Carnival Corporation has reported net income of $204.0 million, or $0.34 per share, on revenues of $875.1 million for its second quarter ended May 31, 2000, compared to net income of $203.3 million, or $0.33 per share, on revenues of $796.1 million for the second quarter of 1999.

The second quarter of 2000 also benefited from non-recurring net gains of $10.7 million from the company's affiliated operations - a tax benefit for Costa Crociere.

In a prepared statement, Carnival Corporation Chairman Micky Arison said that earnings were constrained by a combination of lower net revenue yields and significantly higher fuel costs.

In a conference call to analysts, Arison attributed the pricing pressure mainly to the competitive situation among the cruise lines. "Everybody is reaching for high occupancy," he said, refusing to acknowledge that the pricing pressure may be related to overcapacity.

Arison explained this by pointing out that there is pricing pressure in all the cruise markets - even where there are no capacity increases, he said.

Arison also cited the Millennium factor as still affecting pricing, company events (mishaps), and the negative publicity that focused on the industry last year.

Arison said that to operate efficiently, a vessel must have high load factors, and his goal is to fill the ships. The objective is to attract first-time passengers and to build a huge customer base, according to Arison.

Meanwhile, Arison said, "I think we are in this (price pressure) for a year or more." But he added that there are anecdotal signs of pricing picking up at Carnival Cruise Lines.

Vice Chairman Howard Frank and Senior Vice President of Finance and CFO Gerry Cahill said they expected continued pressure on pricing for the balance of the year, with earnings up slightly over the second half of 1999. The Carnival executive team would not venture any forecast for 2001.

Regarding affiliated companies, Cahill said that excluding the tax benefit, Costa's earnings were flat, offset by higher fuel costs and the strong dollar.

Airtours' contribution was a loss of $11 million, compared to a loss of $5.7 million for the same period last year. Carnival also received payment of $6.6 million from Fincantieri in compensation for the delayed delivery of the Zaandam.

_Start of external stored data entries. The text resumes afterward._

(* ===== verification/Smem.v ===== *)
(** * smem: the memory shared with the modem

    src/upstream/modules/sprd_modem/sipc/smem.c. Every destination processor
    has a list of pools; a pool hands out blocks of the physical memory both
    processors see, and a block is mapped into this one before it is used.

    The kernel's genalloc, which searches a pool's bitmap, is not part of the
    source: it is the class [GenPool], what the source relies on is
    [GenPoolLaws], and [bitmap_pool] is a first-fit bitmap that has them. What
    the kernel's other calls answer (an allocation, the address of a mapping)
    is data. [kmaps] is the kernel's side of the mappings: an unmap of what is
    not mapped is an error there, as is a free of what is not allocated
    (genalloc's BUG). *)

From S2P Require Import Prelude Kernel.

(** ** genalloc *)

Class GenPool := {
  gpool : Type;
  gen_pool_create : Z -> gpool;
  gen_pool_add : gpool -> Z -> Z -> gpool;
  gen_pool_alloc : gpool -> Z -> Z * gpool;
  gen_pool_free : gpool -> Z -> Z -> result gpool;
}.

(** The granules [size] bytes take in a pool of order [o]. *)
Definition granules (o size : Z) : Z := (size + 2 ^ o - 1) / 2 ^ o.
Definition in_run (k n i : Z) : bool := (k <=? i) && (i <? k + n).

(** What include/linux/genalloc.h and the comments of lib/genalloc.c say: an
    allocation of whole granules, marked until they are freed. *)
Class GenPoolLaws `(GP : GenPool) := {
  gp_order : gpool -> Z;
  gp_chunk : gpool -> option (Z * Z);
  gp_busy : gpool -> Z -> bool;
  gp_create_spec o :
    gp_order (gen_pool_create o) = o /\ gp_chunk (gen_pool_create o) = None;
  gp_add_spec g start size :
    0 <= gp_order g -> 0 <= size -> gp_chunk g = None ->
    gp_order (gen_pool_add g start size) = gp_order g /\
    gp_chunk (gen_pool_add g start size) = Some (start, size) /\
    forall i, gp_busy (gen_pool_add g start size) i = false;
  gp_alloc_zero g : gen_pool_alloc g 0 = (0, g);
  gp_alloc_spec g start size n a g' :
    0 <= gp_order g -> 0 <= size -> gp_chunk g = Some (start, size) -> 0 < n -> gen_pool_alloc g n = (a, g') ->
    let m := granules (gp_order g) n in
    (a = 0 /\ g' = g /\
     forall k, 0 <= k -> k + m <= size / 2 ^ gp_order g -> exists i, in_run k m i = true /\ gp_busy g i = true) \/
    (exists k, a = start + k * 2 ^ gp_order g /\ 0 <= k /\ k + m <= size / 2 ^ gp_order g /\
       (forall i, in_run k m i = true -> gp_busy g i = false) /\
       gp_order g' = gp_order g /\ gp_chunk g' = gp_chunk g /\
       forall i, gp_busy g' i = in_run k m i || gp_busy g i);
  gp_free_spec g start size a n :
    0 <= gp_order g -> 0 <= size -> gp_chunk g = Some (start, size) -> 0 <= n ->
    let k := (a - start) / 2 ^ gp_order g in
    let m := granules (gp_order g) n in
    start <= a -> a < start + size -> a + n <= start + size ->
    (forall i, in_run k m i = true -> gp_busy g i = true) ->
    exists g', gen_pool_free g a n = Ok g' /\ gp_order g' = gp_order g /\ gp_chunk g' = gp_chunk g /\
      forall i, gp_busy g' i = negb (in_run k m i) && gp_busy g i;
  gp_free_bug g start size a n :
    gp_chunk g = Some (start, size) -> (a < start \/ start + size <= a) ->
    exists why, gen_pool_free g a n = Stuck why;
}.

(** *** A bitmap searched from its start

    The set of the granules that are taken. *)

Record bitmap := Bitmap { b_order : Z; b_chunk : option (Z * Z); b_busy : gset Z }.

Definition fits (total n : Z) (busy : gset Z) (k : Z) : bool :=
  (k + n <=? total) && forallb (fun i => bool_decide (i ∉ busy)) (seqZ k n).
Definition first_fit (total n : Z) (busy : gset Z) : option Z :=
  List.find (fits total n busy) (seqZ 0 (total + 1)).

#[global] Instance bitmap_pool : GenPool := {|
  gpool := bitmap;
  gen_pool_create o := Bitmap o None ∅;
  gen_pool_add g start size := Bitmap (b_order g) (Some (start, size)) ∅;
  gen_pool_alloc g n :=
    if n =? 0 then (0, g)
    else match b_chunk g with
         | Some (start, size) =>
           let m := granules (b_order g) n in
           match first_fit (size / 2 ^ b_order g) m (b_busy g) with
           | Some k => (start + k * 2 ^ b_order g,
                        Bitmap (b_order g) (b_chunk g) (list_to_set (seqZ k m) ∪ b_busy g))
           | None => (0, g)
           end
         | None => (0, g)
         end;
  gen_pool_free g a n :=
    match b_chunk g with
    | Some (start, size) =>
      let k := (a - start) / 2 ^ b_order g in
      let m := granules (b_order g) n in
      if (start <=? a) && (a <? start + size) && (a + n <=? start + size) &&
         forallb (fun i => bool_decide (i ∈ b_busy g)) (seqZ k m)
      then Ok (Bitmap (b_order g) (b_chunk g) (b_busy g ∖ list_to_set (seqZ k m)))
      else Stuck "BUG: not allocated"
    | None => Stuck "BUG: not allocated"
    end;
|}.

(** ** The module's state *)

Definition PAGE_SHIFT : Z := 12.
Definition PAGE_SIZE : Z := 4096.
Definition SIPC_ID_NR : Z := 10.
Definition SMEM_ALIGN_POOLSZ : Z := 0x40000.
Definition SMEM_ALIGN_BYTES : Z := 8.
Definition SMEM_MIN_ORDER : Z := 3.
Inductive smem_type := SMEM_LOCAL | SMEM_PCIE.
Inductive E_MMAP_TYPE := MMAP_CACHE | MMAP_WRITECOMBINE | MMAP_NONCACHE.
#[global] Instance smem_type_eq_dec : EqDecision smem_type.
Proof. solve_decision. Defined.
#[global] Instance mmap_type_eq_dec : EqDecision E_MMAP_TYPE.
Proof. solve_decision. Defined.

(** ALIGN(x, a) of a u32, [a] a power of two. *)
Definition ALIGN (x a : Z) : Z := Z.ldiff (u32 (x + (a - 1))) (a - 1).
Definition PAGE_ALIGN (x : Z) : Z := ALIGN x PAGE_SIZE.
Definition offset_in_page (a : Z) : Z := a mod PAGE_SIZE.

Section smem.
Context `{GP : GenPool}.

Record smem_record := Recd { recd_size : Z; recd_addr : Z }.
Record smem_pool := Pool {
  pcie_base : Z; addr : Z; size : Z; smem : Z; mem_type : smem_type;
  used : Z; gen : gpool; smem_head : list smem_record;
}.

(** A node of a destination's list: the pool, or the memory of one that was
    freed and not taken off the list. *)
Inductive node := Live (p : smem_pool) | Freed.
Record smem_phead := PHead { poolnum : Z; pools : list node }.

Record smem_map := SMap { mem : Z; count : Z; vmapped : bool }.
(** A mapping as the kernel has it, and the protection it was made with
    ([None]: as memremap chooses). *)
Record kmap := KMap { k_vmap : bool; k_base : Z; k_pages : Z; k_phys : Z; k_prot : option E_MMAP_TYPE }.

Record world := World {
  sipc_smem_phead : list smem_phead;
  inited : bool; map_head : list smem_map;
  kmaps : list kmap;
}.
Definition booted : world := World (replicate (Z.to_nat SIPC_ID_NR) (PHead 0 [])) false [] [].

(** ** Pools *)

Fixpoint find_node (s : Z) (l : list node) : result (option (nat * smem_pool)) :=
  match l with
  | [] => Ok None
  | Freed :: _ => Stuck "a freed pool"
  | Live p :: r => if smem p =? s then Ok (Some (0%nat, p))
                   else x ← find_node s r; Ok (option_map (fun '(i, q) => (S i, q)) x)
  end.

Definition shmem_find_pool (dst s : Z) (w : world) : result (option (nat * smem_pool)) :=
  if SIPC_ID_NR <=? dst then Ok None
  else match sipc_smem_phead w !! Z.to_nat dst with
       | Some ph => if poolnum ph =? 0 then Ok None else find_node s (pools ph)
       | None => Ok None
       end.

(** The pool [i] of [dst], changed in place. *)
Definition put_pool (dst : Z) (i : nat) (p : smem_pool) (w : world) : world :=
  World (alter (fun ph => PHead (poolnum ph) (<[i := Live p]> (pools ph))) (Z.to_nat dst) (sipc_smem_phead w))
    (inited w) (map_head w) (kmaps w).

Definition align_to (big : bool) (n : Z) : Z := if big then PAGE_ALIGN n else ALIGN n SMEM_ALIGN_BYTES.
Definition big_pool (p : smem_pool) : bool := SMEM_ALIGN_POOLSZ <=? size p.

(** [k], [c] and [a]: whether kzalloc, gen_pool_create and gen_pool_add
    succeed. The pool is on the list before the last two are asked. *)
Definition smem_init (k c a : bool) (addr size dst smem : Z) (mem_type : smem_type) (w : world) : Z * world :=
  if SIPC_ID_NR <=? dst then (EINVAL, w)
  else match sipc_smem_phead w !! Z.to_nat dst with
  | None => (EINVAL, w)
  | Some ph =>
    let ph := if poolnum ph =? 0 then PHead 0 [] else ph in
    let set x w := World (<[Z.to_nat dst := x]> (sipc_smem_phead w)) (inited w) (map_head w) (kmaps w) in
    if negb k then (ENOMEM, set ph w)
    else
      let size := align_to (SMEM_ALIGN_POOLSZ <=? size) size in
      let added n := PHead (u32 (poolnum ph + 1)) (pools ph ++ [n]) in
      let w := World (sipc_smem_phead w) true [] (kmaps w) in
      let order := if SMEM_ALIGN_POOLSZ <=? size then PAGE_SHIFT else SMEM_MIN_ORDER in
      if negb c then (ENOMEM, set (added Freed) w)
      else
        let g := gen_pool_create order in
        if negb a then (ENOMEM, set (added Freed) w)
        else (0, set (added (Live (Pool 0 addr size smem mem_type 0 (gen_pool_add g addr size) []))) w)
  end.

(** [ok]: whether kzalloc gives the record. *)
Definition pool_alloc (ok : bool) (n : Z) (p : smem_pool) : Z * smem_pool :=
  if negb ok then (0, p)
  else
    let n := align_to (big_pool p) n in
    let '(a, g) := gen_pool_alloc (gen p) n in
    let a := u32 a in
    if a =? 0 then (0, Pool (pcie_base p) (addr p) (size p) (smem p) (mem_type p) (used p) g (smem_head p))
    else (a, Pool (pcie_base p) (addr p) (size p) (smem p) (mem_type p) (s32 (used p + n)) g (smem_head p ++ [Recd n a])).

Definition smem_alloc_ex (ok : bool) (dst s n : Z) (w : world) : result (Z * world) :=
  x ← shmem_find_pool dst s w;
  match x with
  | None => Ok (0, w)
  | Some (i, p) => let '(a, p) := pool_alloc ok n p in Ok (a, put_pool dst i p w)
  end.

(** The first record of the address, taken off the list. *)
Fixpoint del_recd (a : Z) (l : list smem_record) : list smem_record :=
  match l with
  | [] => []
  | r :: l => if recd_addr r =? a then l else r :: del_recd a l
  end.

Definition pool_free (a n : Z) (p : smem_pool) : result smem_pool :=
  let n := align_to (SMEM_ALIGN_POOLSZ <=? n) n in
  g ← gen_pool_free (gen p) a n;
  Ok (Pool (pcie_base p) (addr p) (size p) (smem p) (mem_type p) (s32 (used p - n)) g (del_recd a (smem_head p))).

Definition smem_free_ex (dst s a n : Z) (w : world) : result world :=
  x ← shmem_find_pool dst s w;
  match x with
  | None => Ok w
  | Some (i, p) => p ← pool_free a n p; Ok (put_pool dst i p w)
  end.

(** ** Mappings *)

(** What the kernel answers a mapping: kzalloc and kmalloc_array, whether the
    pages of the region have descriptors, and the addresses vmap and memremap
    give (0: none). *)
Record answers := Answers { e_kzalloc : bool; e_pfn_valid : bool; e_pages : bool; e_vmap : Z; e_memremap : Z }.

Definition page_start (start : Z) : Z := start - offset_in_page start.
Definition page_count (start n : Z) : Z := u32 (u64 (u64 (n + offset_in_page start) + (PAGE_SIZE - 1)) / PAGE_SIZE).

Definition soc_modem_ram_vmap (e : answers) (start n : Z) (mtype : E_MMAP_TYPE) (w : world) : Z * world :=
  if negb (e_kzalloc e) then (0, w)
  else
    let vaddr := if e_pfn_valid e && e_pages e then e_vmap e else 0 in
    let vm := negb (vaddr =? 0) in
    let base := if vm then vaddr else e_memremap e in
    if base =? 0 then (0, w)
    else
      let m := SMap (base + offset_in_page start) (page_count start n) vm in
      (mem m,
       World (sipc_smem_phead w) (inited w) (if inited w then map_head w ++ [m] else map_head w)
         (kmaps w ++ [KMap vm base (page_count start n) (page_start start) (if vm then Some mtype else None)])).

Fixpoint take_map (v : Z) (l : list smem_map) : option (smem_map * list smem_map) :=
  match l with
  | [] => None
  | m :: l => if mem m =? v then Some (m, l)
              else match take_map v l with Some (x, r) => Some (x, m :: r) | None => None end
  end.

(** vunmap and memunmap: of a mapping they made. *)
Fixpoint kernel_unmap (vm : bool) (base : Z) (l : list kmap) : result (list kmap) :=
  match l with
  | [] => Stuck "an unmap of what is not mapped"
  | k :: l => if Bool.eqb (k_vmap k) vm && (k_base k =? base) then Ok l
              else r ← kernel_unmap vm base l; Ok (k :: r)
  end.

Definition soc_modem_ram_unmap (v : Z) (w : world) : result world :=
  if inited w then
    match take_map v (map_head w) with
    | Some (m, l) => k ← kernel_unmap (vmapped m) (v - offset_in_page v) (kmaps w);
                     Ok (World (sipc_smem_phead w) (inited w) l k)
    | None => Ok w
    end
  else Ok w.

Definition shmem_ram_vmap (e : answers) (dst s start n : Z) (mtype : E_MMAP_TYPE) (w : world) : result (Z * world) :=
  x ← shmem_find_pool dst s w;
  match x with
  | None => Ok (0, w)
  | Some (_, p) =>
    if decide (mem_type p = SMEM_PCIE) then
      if (start <? addr p) || (u32 (addr p + size p) <? u64 (start + n)) then Ok (0, w)
      else Ok (pcie_base p + start - addr p, w)
    else Ok (soc_modem_ram_vmap e start n mtype w)
  end.
Definition shmem_ram_vmap_nocache_ex e dst s start n w := shmem_ram_vmap e dst s start n MMAP_NONCACHE w.
Definition shmem_ram_vmap_cache_ex e dst s start n w := shmem_ram_vmap e dst s start n MMAP_CACHE w.

Definition shmem_ram_unmap_ex (dst s v : Z) (w : world) : result world :=
  x ← shmem_find_pool dst s w;
  match x with
  | None => Ok w
  | Some (_, p) => if decide (mem_type p = SMEM_PCIE) then Ok w else soc_modem_ram_unmap v w
  end.

(** The modem's own image; without either PCIe option its mapping is none. *)
Inductive modem := SOC_MODEM | PCIE_MODEM.
Definition modem_ram_vmap_ex (e : answers) (m : modem) (start n : Z) (mtype : E_MMAP_TYPE) (w : world) : Z * world :=
  match m with PCIE_MODEM => (0, w) | SOC_MODEM => soc_modem_ram_vmap e start n mtype w end.
Definition modem_ram_vmap_nocache e m start n w := modem_ram_vmap_ex e m start n MMAP_NONCACHE w.
Definition modem_ram_vmap_cache e m start n w := modem_ram_vmap_ex e m start n MMAP_CACHE w.
Definition modem_ram_unmap (m : modem) (v : Z) (w : world) : result world :=
  match m with PCIE_MODEM => Ok w | SOC_MODEM => soc_modem_ram_unmap v w end.

End smem.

As for future activities, Frank said that announcements were expected to be made in the next 30 to 60 days regarding other distribution networks in order to expand the company's market reach in North America and Europe.

Added Arison, "Essentially we will commit capital to build and support distribution." Frank also said that Carnival was in discussions to sell off its 80s-built ships. "It is too early to say anything definitely, but older tonnage will be moved out," Frank added. But Carnival will not move ships to Costa, for instance. "Costa needs modern ships," Frank emphasized.

He said that in today's competitive environment, some of the companies at the lower level of the food chain were struggling and noted that Premier Cruise Lines was clearly showing signs of struggling. "If they fall away, it will be positive for the capacity," Frank said.

Carnival also reported 4,081,000 passenger cruise days and a load factor of 102.3 percent for its second quarter this year, compared to 3,470,000 passenger cruise days and a load factor of 99.9 percent last year.

For the six-month period, Carnival reported net income of $375.5 million on revenues of $1,700.0 million this year, compared to net income of $361.1 million on revenues of $1,544 .4 million for the same period last year.